On 11/19/18 2:59 PM, Joe Stringer wrote:
> @@ -2221,12 +2222,13 @@ union bpf_attr {
>  *             **sizeof**\ (*tuple*\ **->ipv6**)
>  *                     Look for an IPv6 socket.
>  *
> - *             If the *netns* is zero, then the socket lookup table in the
> - *             netns associated with the *ctx* will be used. For the TC hooks,
> - *             this in the netns of the device in the skb. For socket hooks,
> - *             this in the netns of the socket.

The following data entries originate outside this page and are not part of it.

Lemma unit_covariance_pos_def : pos_def3 (Map_Matrix3d unit_covariance).
Proof.
  intros v Hnz. unfold quad_form, dot, mulv, Map_Matrix3d. cbn.
  destruct (Qlt_le_dec 0 (v 0%nat * v 0%nat + v 1%nat * v 1%nat + v 2%nat * v 2%nat))
    as [Hpos|Hle]; [lra|].
  exfalso. apply Hnz. intros i Hi. index_cases i; cbn; nra.
Qed.

Lemma identity_block_pos_semidef : pos_semidef3 (block 0 0 Identity).
Proof. intros v. unfold quad_form, dot, mulv, block, Identity. cbn. nra. Qed.


(** The state the specification's filter leaves, without the messages the
    node publishes on the way. *)
Lemma spec_update_residual (Exp : Vector -> Matrix) (C : Collaborators) (now : Q)
    (gps : GpsData) (n : FusionNode) :
  let Cs := spec_filter Exp C in
  let H := jacobian_of (r_GI (state_ptr_ (kf_ptr_ n))) (I_p_Gps_ n) in
  let K := fst (update_K_spec (kf_ptr_ n) H (gps_cov gps)) in
  let delta_x := mulv 3 K (residual_of Cs n gps) in
  let n' := gps_update Cs now gps n in
  p_GI (state_ptr_ (kf_ptr_ n')) = vadd (p_GI (state_ptr_ (kf_ptr_ n))) (segment 0 delta_x) /\
  residual_of Cs n' gps =
    vsub (lla2enu C (init_lla_ n) (lla gps))
      (vadd (vadd (p_GI (state_ptr_ (kf_ptr_ n))) (segment 0 delta_x))
         (mulv 3 (mmul 3 (r_GI (state_ptr_ (kf_ptr_ n))) (Exp (segment 6 delta_x)))
            (I_p_Gps_ n))).
Proof. cbn. split; reflexivity. Qed.


Lemma anisotropic_covariance_pos_def : pos_def3 (Map_Matrix3d anisotropic_covariance).
Proof.
  intros v Hnz. unfold quad_form, dot, mulv, Map_Matrix3d. cbn.
  destruct (Qlt_le_dec 0 (v 0%nat * v 0%nat + 100 * (v 1%nat * v 1%nat) + v 2%nat * v 2%nat))
    as [Hpos|Hle]; [lra|].
  exfalso. apply Hnz. intros i Hi. index_cases i; cbn; nra.
Qed.

Lemma correlated_cov_pos_semidef : pos_semidef3 (block 0 0 correlated_cov).
Proof.
  intros v. unfold quad_form, dot, mulv, block, correlated_cov, Identity. cbn.
  set (a := v 0%nat). set (b := v 1%nat). set (c := v 2%nat).
  assert (Hab : 0 <= (a + b) * (a + b)).
  { generalize (a + b). intros x. nra. }
  assert (Ha : 0 <= a * a) by nra.
  assert (Hb : 0 <= b * b) by nra.
  assert (Hc : 0 <= c * c) by nra.
  assert (E : 0 + a * (0 + 100 * a + 99 * b + 0 * c) + b * (0 + 99 * a + 100 * b + 0 * c) +
              c * (0 + 0 * a + 0 * b + 1 * c)
              == 99 * ((a + b) * (a + b)) + a * a + b * b + c * c) by ring.
  rewrite E. lra.
Qed.


(* ================================================================= *)
(** ** Further properties of the callback *)

(** X1: the callback has undefined behaviour ([back()] on an empty buffer)
    exactly when a quality-2 fix reaches an uninitialized filter whose
    buffer is empty while the minimum buffer size is 0; with a positive
    minimum size every call is defined. *)
Theorem X1_undefined_behaviour_iff (C : Collaborators) (now : Q)
    (gps_msg : NavSatFix) (n : FusionNode) :
  (gps_callback C now gps_msg n = None <->
   status gps_msg = 2%Z /\ initialized_ (kf_ptr_ n) = false /\
   kImuBufSize C = 0%nat /\ imu_buf_ (kf_ptr_ n) = []) /\
  (kImuBufSize C <> 0%nat -> exists n', gps_callback C now gps_msg n = Some n').
Proof.
  assert (Hiff : gps_callback C now gps_msg n = None <->
                 status gps_msg = 2%Z /\ initialized_ (kf_ptr_ n) = false /\
                 kImuBufSize C = 0%nat /\ imu_buf_ (kf_ptr_ n) = []).
  { split.
    - intros Hnone.
      destruct (Z.eq_dec (status gps_msg) 2) as [Hs|Hs];
        [|rewrite (rejected_status C now gps_msg n Hs) in Hnone; discriminate].
      destruct (initialized_ (kf_ptr_ n)) eqn:Hi;
        [rewrite (accepted_initialized C now gps_msg n Hs Hi) in Hnone; discriminate|].
      rewrite (accepted_uninitialized C now gps_msg n Hs Hi) in Hnone. cbv zeta in Hnone.
      destruct (List.length (imu_buf_ (kf_ptr_ n)) <? kImuBufSize C)%nat eqn:Hlen;
        [discriminate|].
      apply Nat.ltb_ge in Hlen.
      destruct (back (imu_buf_ (kf_ptr_ n))) as [last_imu|] eqn:Hback.
      + destruct (negb _); [discriminate|].
        destruct (init_rot_from_imudata C _) as [ok kf3].
        destruct (negb ok); discriminate.
      + apply back_none in Hback. rewrite Hback in Hlen. cbn in Hlen.
        repeat split; auto. lia.
    - intros (Hs & Hi & Hk & Hbuf).
      rewrite (accepted_uninitialized C now gps_msg n Hs Hi). cbv zeta.
      rewrite Hbuf, Hk. reflexivity. }
  split; [exact Hiff|].
  intros Hk. destruct (gps_callback C now gps_msg n) as [n'|] eqn:Hcb.
  - exists n'. reflexivity.
  - exfalso. destruct (proj1 Hiff eq_refl) as (_ & _ & Hk0 & _). contradiction.
Qed.

Lemma X1_undefined_behaviour_iff_witness :
  exists n',
    gps_callback (test_collaborators level_ok) 0 (fix_msg 2 10 1 2 3 unit_covariance)
      (FusionNode_ctor (mkKF false [] None (state_at_origin Identity)) (Vector3d 0 0 0))
    = Some n'.
Proof.
  apply (X1_undefined_behaviour_iff (test_collaborators level_ok) 0
           (fix_msg 2 10 1 2 3 unit_covariance)
           (FusionNode_ctor (mkKF false [] None (state_at_origin Identity))
              (Vector3d 0 0 0))).
  cbn. discriminate.
Defined.

(** X4: a callback only appends to the outputs.  The raw fix (timestamp,
    latitude, longitude, altitude) is written to the GPS log, and one
    odometry message, one path message, one pose of the path and one state
    row are added, exactly when the fix has quality 2 and the filter is
    initialized when the call starts; otherwise no output changes.  A fix
    that initializes the filter is neither logged nor published. *)
Theorem X4_outputs_iff_update (C : Collaborators) (now : Q) (gps_msg : NavSatFix)
    (n n' : FusionNode) :
  gps_callback C now gps_msg n = Some n' ->
  if used_for_update gps_msg n
  then
    file_gps_ n' =
      file_gps_ n ++
        [mkGpsRow (stamp gps_msg)
           (latitude gps_msg, longitude gps_msg, altitude gps_msg)] /\
    exists odom_msg path row,
      odom_pub_ n' = odom_pub_ n ++ [odom_msg] /\
      path_pub_ n' = path_pub_ n ++ [path] /\
      file_state_ n' = file_state_ n ++ [row] /\
      poses (nav_path_ n') = poses (nav_path_ n) ++ [pose_stamped_of odom_msg]
  else
    file_gps_ n' = file_gps_ n /\
    odom_pub_ n' = odom_pub_ n /\
    path_pub_ n' = path_pub_ n /\
    file_state_ n' = file_state_ n /\
    nav_path_ n' = nav_path_ n.
Proof.
  intros Hcb. unfold used_for_update.
  destruct (gps_callback_cases C now gps_msg n n' Hcb)
    as [(Hs & ->)|[(Hs & Hi & ->)|[(Hs & Hi & _ & ->)|[(l & Hs & Hi & _ & _ & _ & ->)
       |(l & ok & kf3 & Hs & Hi & _ & _ & _ & _ & ->)]]]].
  - replace (status gps_msg =? 2)%Z with false by (symmetry; apply Z.eqb_neq, Hs).
    cbn. repeat split.
  - rewrite Hs, Hi. cbn [Z.eqb Pos.eqb andb].
    destruct (gps_update_outputs C now (gps_data_of gps_msg) n)
      as (Ho & Hp & Hpp & Hfs & Hfg & _ & _).
    split; [exact Hfg|].
    eexists. eexists. eexists.
    split; [exact Ho|]. split; [exact Hpp|]. split; [exact Hfs|].
    rewrite Hp. reflexivity.
  - rewrite Hs, Hi. cbn. repeat split.
  - rewrite Hs, Hi. cbn. repeat split.
  - rewrite Hs, Hi. destruct ok; cbn; repeat split.
Qed.

Lemma X4_outputs_iff_update_witness :
  exists n',
    gps_callback (test_collaborators level_ok) 0 (fix_msg 2 10 1 2 3 unit_covariance)
      node_waiting = Some n' /\
    initialized_ (kf_ptr_ n') = true /\
    file_gps_ n' = [] /\ odom_pub_ n' = [].
Proof.
  exists (print SystemInitialized
            (set_init_lla (Vector3d 1 2 3)
               (set_kf_ptr
                  (snd (level_ok
                          (set_state_ptr (set_timestamp 10 (state_at_origin Identity))
                             (set_last_imu_ptr (imu_at 10) kf_waiting))))
                  node_waiting))).
  assert (Hcb : gps_callback (test_collaborators level_ok) 0
                  (fix_msg 2 10 1 2 3 unit_covariance) node_waiting =
                Some (print SystemInitialized
                        (set_init_lla (Vector3d 1 2 3)
                           (set_kf_ptr
                              (snd (level_ok
                                      (set_state_ptr
                                         (set_timestamp 10 (state_at_origin Identity))
                                         (set_last_imu_ptr (imu_at 10) kf_waiting))))
                              node_waiting)))) by reflexivity.
  split; [exact Hcb|]. split; [reflexivity|].
  pose proof (X4_outputs_iff_update _ _ _ _ _ Hcb) as H.
  cbn [used_for_update] in H. unfold used_for_update in H. cbn in H.
  destruct H as (Hg & Ho & _). split; assumption.
Defined.

(* ================================================================= *)
(** ** Invariants of the outputs *)

Lemma outputs_consistent_same (n n' : FusionNode) :
  nav_path_ n' = nav_path_ n -> odom_pub_ n' = odom_pub_ n ->
  path_pub_ n' = path_pub_ n -> file_state_ n' = file_state_ n ->
  file_gps_ n' = file_gps_ n ->
  outputs_consistent n -> outputs_consistent n'.
Proof.
  unfold outputs_consistent. intros -> -> -> -> ->. auto.
Qed.

Lemma outputs_consistent_update (C : Collaborators) (now : Q) (gps : GpsData)
    (n : FusionNode) :
  outputs_consistent n -> outputs_consistent (gps_update C now gps n).
Proof.
  intros (Hposes & Hpath & Hstate & Hgps & Hprefix).
  destruct (gps_update_outputs C now gps n) as (Ho & Hp & Hpp & Hfs & Hfg & _ & _).
  unfold outputs_consistent.
  rewrite Hpp, Hfs, Hfg, Ho, Hp. cbn [poses].
  rewrite !length_app, map_app, Hposes, Hpath, Hstate, Hgps. cbn [List.length map].
  split; [reflexivity|]. split; [reflexivity|]. split; [reflexivity|].
  split; [reflexivity|].
  intros k path Hk.
  assert (Hlen : List.length (poses (nav_path_ n)) = List.length (path_pub_ n)).
  { rewrite Hposes, length_map. symmetry. exact Hpath. }
  rewrite <- Hposes.
  destruct (Nat.lt_ge_cases k (List.length (path_pub_ n))) as [Hlt|Hge].
  - rewrite nth_error_app1 in Hk by exact Hlt.
    rewrite (Hprefix k path Hk).
    rewrite firstn_app.
    replace (S k - List.length (poses (nav_path_ n)))%nat with 0%nat by lia.
    cbn [firstn]. rewrite app_nil_r. reflexivity.
  - rewrite nth_error_app2 in Hk by exact Hge.
    destruct (k - List.length (path_pub_ n))%nat as [|d] eqn:Hd.
    + cbn in Hk. injection Hk as <-. cbn [poses]. rewrite ?Hposes.
      rewrite firstn_all2; [reflexivity|].
      rewrite length_app, length_map. cbn. lia.
    + cbn in Hk. destruct d; discriminate.
Qed.

Lemma outputs_consistent_step (C : Collaborators) (now : Q) (gps_msg : NavSatFix)
    (n n' : FusionNode) :
  gps_callback C now gps_msg n = Some n' ->
  outputs_consistent n -> outputs_consistent n'.
Proof.
  intros Hcb Hn.
  destruct (gps_callback_cases C now gps_msg n n' Hcb)
    as [(_ & ->)|[(_ & _ & ->)|[(_ & _ & _ & ->)|[(l & _ & _ & _ & _ & _ & ->)
       |(l & ok & kf3 & _ & _ & _ & _ & _ & _ & ->)]]]].
  - apply (outputs_consistent_same n); auto.
  - apply outputs_consistent_update, Hn.
  - apply (outputs_consistent_same n); auto.
  - apply (outputs_consistent_same n); auto.
  - destruct ok; apply (outputs_consistent_same n); auto.
Qed.

Lemma reachable_outputs_consistent (C : Collaborators) (kf0 : KF) (lla0 : Vector)
    (n : FusionNode) :
  reachable C kf0 lla0 n -> outputs_consistent n.
Proof.
  induction 1 as [|n now gps_msg n' _ IH Hstep|n kf' _ IH].
  - unfold outputs_consistent. cbn. repeat split; auto.
    intros [|k] path Hk; discriminate.
  - apply (outputs_consistent_step C now gps_msg n n' Hstep IH).
  - apply (outputs_consistent_same n); auto.
Qed.

(** X2: in every state the node can reach, the odometry topic, the path
    topic, the state log, the GPS log and the path itself have the same
    number of entries: each measurement update adds one to all five and
    nothing else adds to any. *)
Theorem X2_outputs_in_lockstep (C : Collaborators) (kf0 : KF) (lla0 : Vector)
    (n : FusionNode) :
  reachable C kf0 lla0 n ->
  List.length (path_pub_ n) = List.length (odom_pub_ n) /\
  List.length (file_state_ n) = List.length (odom_pub_ n) /\
  List.length (file_gps_ n) = List.length (odom_pub_ n) /\
  List.length (poses (nav_path_ n)) = List.length (odom_pub_ n).
Proof.
  intros Hr.
  destruct (reachable_outputs_consistent C kf0 lla0 n Hr) as (Hposes & Hp & Hs & Hg & _).
  repeat split; auto. rewrite Hposes. apply length_map.
Qed.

If *netns* is non-zero, then
> - *             it specifies the ID of the netns relative to the netns
> - *             associated with the *ctx*.
> + *             If the *netns* is **BPF_F_SK_CURRENT_NS** or greater, then the
> + *             socket lookup table in the netns associated with the *ctx* will
> + *             will be used. For the TC hooks, this is the netns of the device
> + *             in the skb. For socket hooks, this is the netns of the socket.
> + *             If *netns* is less than **BPF_F_SK_CURRENT_NS**, then it
> + *             specifies the ID of the netns relative to the netns associated
> + *             with the *ctx*.
>  *
>  *             All values for *flags* are reserved for future usage, and must
>  *             be left at zero.
> @@ -2409,6 +2411,9 @@ enum bpf_func_id {
> /* BPF_FUNC_perf_event_output for sk_buff input context. */
> #define BPF_F_CTXLEN_MASK              (0xfffffULL << 32)
> 
> +/* BPF_FUNC_sk_lookup_tcp and BPF_FUNC_sk_lookup_udp flags. */
> +#define BPF_F_SK_CURRENT_NS            0x80000000 /* For netns argument */
> +
> /* Mode for BPF_FUNC_skb_adjust_room helper. */
> enum bpf_adj_room_mode {
>        BPF_ADJ_ROOM_NET,
> 
> Plus adjusting all of the internal types and the helper headers to use
> u32. With the highest bit used to specify that the netns should be the
> current netns, all other netns IDs should be available.
> 

That seems reasonable if the nsid limit is s32.

That revelation shows another hole:
$ ip netns add foo
$ ip netns set foo 0xffffffff
$ ip netns list
foo (id: 0)

Seems like alloc_netid() should error out if reqid < -1 (-1 being the
NETNSA_NSID_NOT_ASSIGNED flag) as opposed to blindly ignoring it.